Paper 2025/2325

Pseudorandom Correlation Functions for Garbled Circuits

Abstract

In this paper, we define the notion of pseudorandom correlation generators (PCGs) and functions (PCFs) for garbled circuit correlations. With a Garbling PCG or PCF, two parties can non-interactively generate a virtually unbounded number of secret-shared garbled circuits and corresponding secret-shared garbled inputs. With the shares of the garbled circuit and garbled input, anyone can recover the garbled circuit and evaluate it to obtain the result of the computation in the clear. In the process of constructing Garbling PCFs, we introduce a new primitive that we call a Topology-Adaptive PCF (TAPCF), which we construct from two different variants of the learning parity with noise (LPN) assumption. Informally, a TAPCF is a PCF that additionally allows the target correlation to be specified on-demand (i.e., at evaluation time). As a contribution of independent interest, we show that TAPCFs enable the first silent secure computation protocol with function-dependent silent preprocessing. Using our TAPCF construction as a building block, we construct a Garbling PCF that allows the parties to specify the circuit they wish to garble on the fly.

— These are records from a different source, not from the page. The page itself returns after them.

Lemma C6_unreadable_entry_witness :
  append_items (Bybit.parse_item Scenario.no_iso "BTCUSDT")
    (Scenario.bybit_newest 1 1 ++ Scenario.bybit_entry_no_time
     :: Scenario.bybit_newest 0 1) []
  = append_items (Bybit.parse_item Scenario.no_iso "BTCUSDT")
      (Scenario.bybit_newest 1 1 ++ Scenario.bybit_newest 0 1) []
  /\ Bybit.fetch_loop Scenario.no_iso 5 Scenario.bybit_gap 0 "BTCUSDT"
       Scenario.start_ms Scenario.end_ms [] []
     = Bybit.fetch_loop Scenario.no_iso 4 Scenario.bybit_gap 1 "BTCUSDT"
         Scenario.start_ms (Scenario.start_ms + Scenario.eight_hours - 1)
         ([] ++ Bybit.page_rows Scenario.no_iso "BTCUSDT"
                  (Scenario.bybit_newest 101 99 ++ Scenario.bybit_newest 1 100))
         ([] ++ [Bybit.mkRequest "linear" "BTCUSDT" Scenario.start_ms
                   Scenario.end_ms Bybit.limit])
  /\ append_items (Hyperliquid.parse_item "ETH")
       ([Scenario.hyper_entry "ETH" Scenario.start_ms (Py.VStr "0.0000125")]
        ++ Scenario.hyper_entry_no_time
        :: [Scenario.hyper_entry "ETH" (Scenario.start_ms + 3600000)
              (Py.VStr "0.0000125")]) []
     = append_items (Hyperliquid.parse_item "ETH")
         ([Scenario.hyper_entry "ETH" Scenario.start_ms (Py.VStr "0.0000125")]
          ++ [Scenario.hyper_entry "ETH" (Scenario.start_ms + 3600000)
                (Py.VStr "0.0000125")]) []
  /\ Hyperliquid.fetch_loop 5 Scenario.hyper_gap 0 "ETH"
       (Hyperliquid.extract_coin_from_symbol "ETH")
       Scenario.start_ms Scenario.end_ms [] []
     = Hyperliquid.fetch_loop 4 Scenario.hyper_gap 1 "ETH"
         (Hyperliquid.extract_coin_from_symbol "ETH")
         (Scenario.start_ms + 3600000 + 1) Scenario.end_ms
         ([] ++ Hyperliquid.page_rows "ETH"
                  (Py.VList
                     ([Scenario.hyper_entry "ETH" Scenario.start_ms
                         (Py.VStr "0.0000125")]
                      ++ [Scenario.hyper_entry "ETH"
                            (Scenario.start_ms + 3600000)
                            (Py.VStr "0.0000125")])))
         ([] ++ [Hyperliquid.request_at "ETH" Scenario.start_ms
                   Scenario.end_ms])
  /\ Binance.fetch_loop 5 Scenario.binance_gap 0 "BTCUSDT"
       Scenario.start_ms Scenario.end_ms [] []
     = Some (Binance.mkOutcome
               ([] ++ Binance.page_rows "BTCUSDT"
                        [Scenario.binance_entry "BTCUSDT" Scenario.start_ms])
               ([] ++ [Binance.mkRequest "BTCUSDT" Scenario.start_ms
                         Scenario.end_ms Binance.limit])
               StopRaised).
Proof.
  destruct C6_unreadable_entry as (P1 & P2 & P3 & P4 & P5).
  split; [|split; [|split; [|split]]].
  - apply (P1 Scenario.no_iso "BTCUSDT"%string
             [("symbol"%string, Py.VStr "BTCUSDT");
              ("fundingRate"%string, Py.VStr "0.0001")]).
    left; reflexivity.
  - apply (P2 Scenario.no_iso Scenario.bybit_gap "BTCUSDT"%string
             Scenario.start_ms 4%nat 0%nat Scenario.end_ms
             (Scenario.bybit_body
                (Scenario.bybit_newest 101 99 ++ Scenario.bybit_entry_no_time
                 :: Scenario.bybit_newest 1 100))
             [("symbol"%string, Py.VStr "BTCUSDT");
              ("fundingRate"%string, Py.VStr "0.0001")]
             (Scenario.bybit_newest 101 99) (Scenario.bybit_newest 1 100)
             (Scenario.start_ms + Scenario.eight_hours) [] []).
    + vm_compute; reflexivity.
    + vm_compute; reflexivity.
    + left; reflexivity.
    + vm_compute; reflexivity.
    + vm_compute; discriminate.
    + vm_compute; discriminate.
    + vm_compute; reflexivity.
  - apply (P3 "ETH"%string
             [("coin"%string, Py.VStr "ETH");
              ("fundingRate"%string, Py.VStr "0.0000125")]).
    reflexivity.
  - apply (P4 Scenario.hyper_gap "ETH"%string Scenario.end_ms 4%nat 0%nat
             Scenario.start_ms
             [("coin"%string, Py.VStr "ETH");
              ("fundingRate"%string, Py.VStr "0.0000125")]
             [Scenario.hyper_entry "ETH" Scenario.start_ms (Py.VStr "0.0000125")]
             [Scenario.hyper_entry "ETH" (Scenario.start_ms + 3600000)
                (Py.VStr "0.0000125")]
             (Scenario.start_ms + 3600000) [] []).
    + vm_compute; discriminate.
    + vm_compute; reflexivity.
    + reflexivity.
    + vm_compute; reflexivity.
    + discriminate.
    + vm_compute; reflexivity.
  - apply (P5 Scenario.binance_gap "BTCUSDT"%string Scenario.end_ms 4%nat
             0%nat Scenario.start_ms Scenario.binance_entry_no_time
             [Scenario.binance_entry "BTCUSDT" Scenario.start_ms]
             [Scenario.binance_entry "BTCUSDT"
                (Scenario.start_ms + Scenario.eight_hours)] [] []).
    + vm_compute; reflexivity.
    + reflexivity.
    + vm_compute; reflexivity.
Defined.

Under realistic parameter settings, we estimate that, with our construction, two parties can generate one garbled circuit per second, for circuits with 10,000 AND gates. Garbling PCFs have several applications: We provide constructions for (1) an efficient homomorphic secret-sharing scheme for specific high-depth circuits, (2) a zero-knowledge proof system over secret shares that supports checking unstructured languages, and (3) a semi-honest reusable two-round, two-party computation protocol supporting non-interactive public outputs.